▶ [REQUIREMENT]
The answer must consist of every line below that holds the word "Copying".

━━━━━ PROVIDED DATA

(** Goroutine [i] moves outside the write section of a quiet pool. *)
Lemma quiet_goto (p p' : Pool) (i : nat) (c : pc) :
  quiet p ->
  workers p' = workers p -> pool_lck p' = pool_lck p -> panicked p' = panicked p ->
  holdsLock c = false ->
  quiet (goto p' i c).
Proof.
  intros (Hpanic & Hidle & Hfree) Ewk Elck Epanic Hc. repeat split.
  - cbn. congruence.
  - intros j wj [(-> & w0 & _ & ->) | (Hne & Hj)]%lookup_goto; [exact Hc|].
    rewrite Ewk in Hj. exact (Hidle j wj Hj).
  - cbn. congruence.
Qed.

(** Goroutine [i] leaves the write section it was alone in. *)
Lemma quiet_unlock (p : Pool) (i : nat) (c : pc) :
  panicked p = false ->
  (forall j wk, j <> i -> workers p !! j = Some wk -> holdsLock (w_pc wk) = false) ->
  pool_lck p = Some {| locked := true |} ->
  holdsLock c = false ->
  quiet (goto (set_lck p false) i c).
Proof.
  intros Hpanic Hidle Hlck Hc. repeat split.
  - exact Hpanic.
  - intros j wj [(-> & w0 & _ & ->) | (Hne & Hj)]%lookup_goto; [exact Hc|].
    exact (Hidle j wj Hne Hj).
  - cbn. rewrite Hlck. discriminate.
Qed.

(** Inside [io.Copy], alone in the write section, goroutine [i]
    writes what is left of the body, unlocks, and has returned or
    failed. *)
Lemma copy_completes (i : nat) (p0 : Pool) (retry : nat) (body : Body) (m : nat) :
  forall (written : nat) (p : Pool),
    (length (blocks body) - written)%nat = m ->
    panicked p = false ->
    (forall j wk, j <> i -> workers p !! j = Some wk -> holdsLock (w_pc wk) = false) ->
    pool_lck p = Some {| locked := true |} ->
    frame i p0 p ->
    pcAt p i (Copying retry body written) ->
    reaches env job i p (fun p' =>
      quiet p' /\ frame i p0 p' /\
      (pcAt p' i Finished \/ exists err, pcAt p' i (failed retry err))).
Proof.
  induction m as [|m IH]; intros written p Hleft Hpanic Hidle Hlck Hframe (wk & Hwk & Hpc).
  - apply reaches_step, reaches_here. unfold step. rewrite Hpanic, Hwk, Hpc.
    rewrite (proj2 (lookup_ge_None (blocks body) written)) by lia.
    destruct (read_error body) as [msg|].
    + split; [by apply quiet_unlock; [..|apply holdsLock_failed]|].
      split; [by apply (frame_goto p0 p)|].
      right. exists (ErrExternal msg). exists (set_pc wk (failed retry (ErrExternal msg))).
      split; [by apply lookup_goto_same | reflexivity].
    + split; [by apply quiet_unlock|].
      split; [by apply (frame_goto p0 p)|].
      left. exists (set_pc wk Finished). split; [by apply lookup_goto_same | reflexivity].
  - apply reaches_step. unfold step. rewrite Hpanic, Hwk, Hpc.
    destruct (lookup_lt_is_Some_2 (blocks body) written) as [b Hb]; [lia|].
    rewrite Hb. apply (IH (S written)).
    + lia.
    + exact Hpanic.
    + intros j wj Hne [(-> & _) | (_ & Hj)]%lookup_goto; [contradiction|].
      exact (Hidle j wj Hne Hj).
    + exact Hlck.
    + by apply (frame_goto p0 p).
    + exists (set_pc wk (Copying retry body (S written))).
      split; [by apply lookup_goto_same | reflexivity].
Qed.

(** One attempt, from the [select] of a quiet pool: the goroutine
    returns, or the program panics, or the attempt fails and what
    follows a failure ([after]) takes over. *)
Lemma attempt_completes (i : nat) (p0 : Pool) (retry : nat) :
  (forall p err, quiet p -> frame i p0 p -> pcAt p i (failed retry err) ->
                 reaches env job i p (settled i p0)) ->
  forall p, quiet p -> frame i p0 p -> pcAt p i (Select retry) ->
            reaches env job i p (settled i p0).
Proof.
  intros Hafter p Hquiet Hframe (wk & Hwk & Hpc).
  pose proof Hquiet as (Hpanic & Hidle & Hfree).
  apply reaches_step. unfold step at 1. rewrite Hpanic, Hwk, Hpc.
  destruct (ctx_done p) eqn:Hdone.
  { apply reaches_here. right.
    split; [by apply (quiet_goto p)|]. split; [by apply (frame_goto p0 p)|].
    exists (set_pc wk Finished). split; [by apply lookup_goto_same | reflexivity]. }
  cbv zeta. destruct (http_NewRequest_error _ _) as [msg|].
  { apply (Hafter _ (ErrExternal msg)).
    - apply (quiet_goto p); first [ done | apply holdsLock_failed ].
    - by apply (frame_goto p0 p).
    - exists (set_pc wk (failed retry (ErrExternal msg))).
      split; [by apply lookup_goto_same | reflexivity]. }
  set (p1 := goto _ i (Awaiting retry)).
  assert (Hquiet1 : quiet p1) by (apply (quiet_goto p); done).
  assert (Hframe1 : frame i p0 p1) by (by apply (frame_goto p0 p)).
  assert (Hwk1 : workers p1 !! i = Some (set_pc wk (Awaiting retry)))
    by (by apply lookup_goto_same).
  apply reaches_step. unfold step at 1.
  rewrite (proj1 Hquiet1), Hwk1. cbn [w_pc set_pc].
  destruct (chunk_reply env i retry) as [msg|resp].
  { apply (Hafter _ (ErrExternal msg)).
    - apply (quiet_goto p1); first [ done | apply holdsLock_failed ].
    - by apply (frame_goto p0 p1).
    - eexists. split; [by apply lookup_goto_same | reflexivity]. }
  destruct (negb _).
  { apply (Hafter _ ErrRangeNotSupported).
    - apply (quiet_goto p1); first [ done | apply holdsLock_failed ].
    - by apply (frame_goto p0 p1).
    - eexists. split; [by apply lookup_goto_same | reflexivity]. }
  set (body := resp_Body resp).
  set (p2 := goto p1 i (Locking retry body)).
  assert (Hquiet2 : quiet p2) by (apply (quiet_goto p1); done).
  assert (Hframe2 : frame i p0 p2) by (by apply (frame_goto p0 p1)).
  assert (Hwk2 : workers p2 !! i = Some (set_pc (set_pc wk (Awaiting retry))
                                                (Locking retry body)))
    by (by apply lookup_goto_same).
  apply reaches_step. unfold step at 1.
  rewrite (proj1 Hquiet2), Hwk2. cbn [w_pc set_pc].
  destruct (pool_lck _) as [m|] eqn:Hlck2;
    [|apply reaches_here; left; reflexivity].
  destruct m as [[|]]; cbn [locked].
  { destruct Hquiet2 as (_ & _ & Hfree2). contradiction. }
  set (p3 := goto (set_lck p2 true) i (Seeking retry body)).
  assert (Hpanic3 : panicked p3 = false) by exact (proj1 Hquiet2).
  assert (Hidle3 : forall j wj, j <> i -> workers p3 !! j = Some wj ->
                                holdsLock (w_pc wj) = false).
  { intros j wj Hne [(-> & _) | (_ & Hj)]%lookup_goto; [contradiction|].
    destruct Hquiet2 as (_ & Hidle2 & _). exact (Hidle2 j wj Hj). }
  assert (Hlck3 : pool_lck p3 = Some {| locked := true |})
    by (cbn; by rewrite Hlck2).
  assert (Hframe3 : frame i p0 p3) by (by apply (frame_goto p0 p2)).
  assert (Hwk3 : workers p3 !! i =
                 Some (set_pc (set_pc (set_pc wk (Awaiting retry)) (Locking retry body))
                              (Seeking retry body)))
    by (by apply lookup_goto_same).
  apply reaches_step. unfold step at 1.
  rewrite Hpanic3, Hwk3. cbn [w_pc set_pc w_start].
  destruct (_ <? 0).
  { apply (Hafter _ (ErrExternal "seek: invalid argument")).
    - apply quiet_unlock;
        [exact Hpanic3 | exact Hidle3 | exact Hlck3 | apply holdsLock_failed].
    - by apply (frame_goto p0 p3).
    - eexists. split; [by apply lookup_goto_same | reflexivity]. }
  set (p4 := goto _ i (Copying retry body 0)).
  apply (reaches_then i p4
           (fun p' => quiet p' /\ frame i p0 p' /\
                      (pcAt p' i Finished \/ exists err, pcAt p' i (failed retry err)))).
  - apply (copy_completes i p0 retry body (length (blocks body)) 0%nat).
    + lia.
    + exact Hpanic3.
    + intros j wj Hne [(-> & _) | (_ & Hj)]%lookup_goto; [contradiction|].
      exact (Hidle3 j wj Hne Hj).
    + exact Hlck3.
    + by apply (frame_goto p0 p3).
    + eexists. split; [by apply lookup_goto_same | reflexivity].
  - intros p' (Hq & Hf & [Hfin | (err & Hfail)]).
    + apply reaches_here. right. exact (conj Hq (conj Hf Hfin)).
    + by apply (Hafter p' err).
Qed.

━━━━━━━━━━

▶ [WRITTEN SOLUTION]
    pcAt p i (Copying retry body written) ->
    + exists (set_pc wk (Copying retry body (S written))).
  set (p4 := goto _ i (Copying retry body 0)).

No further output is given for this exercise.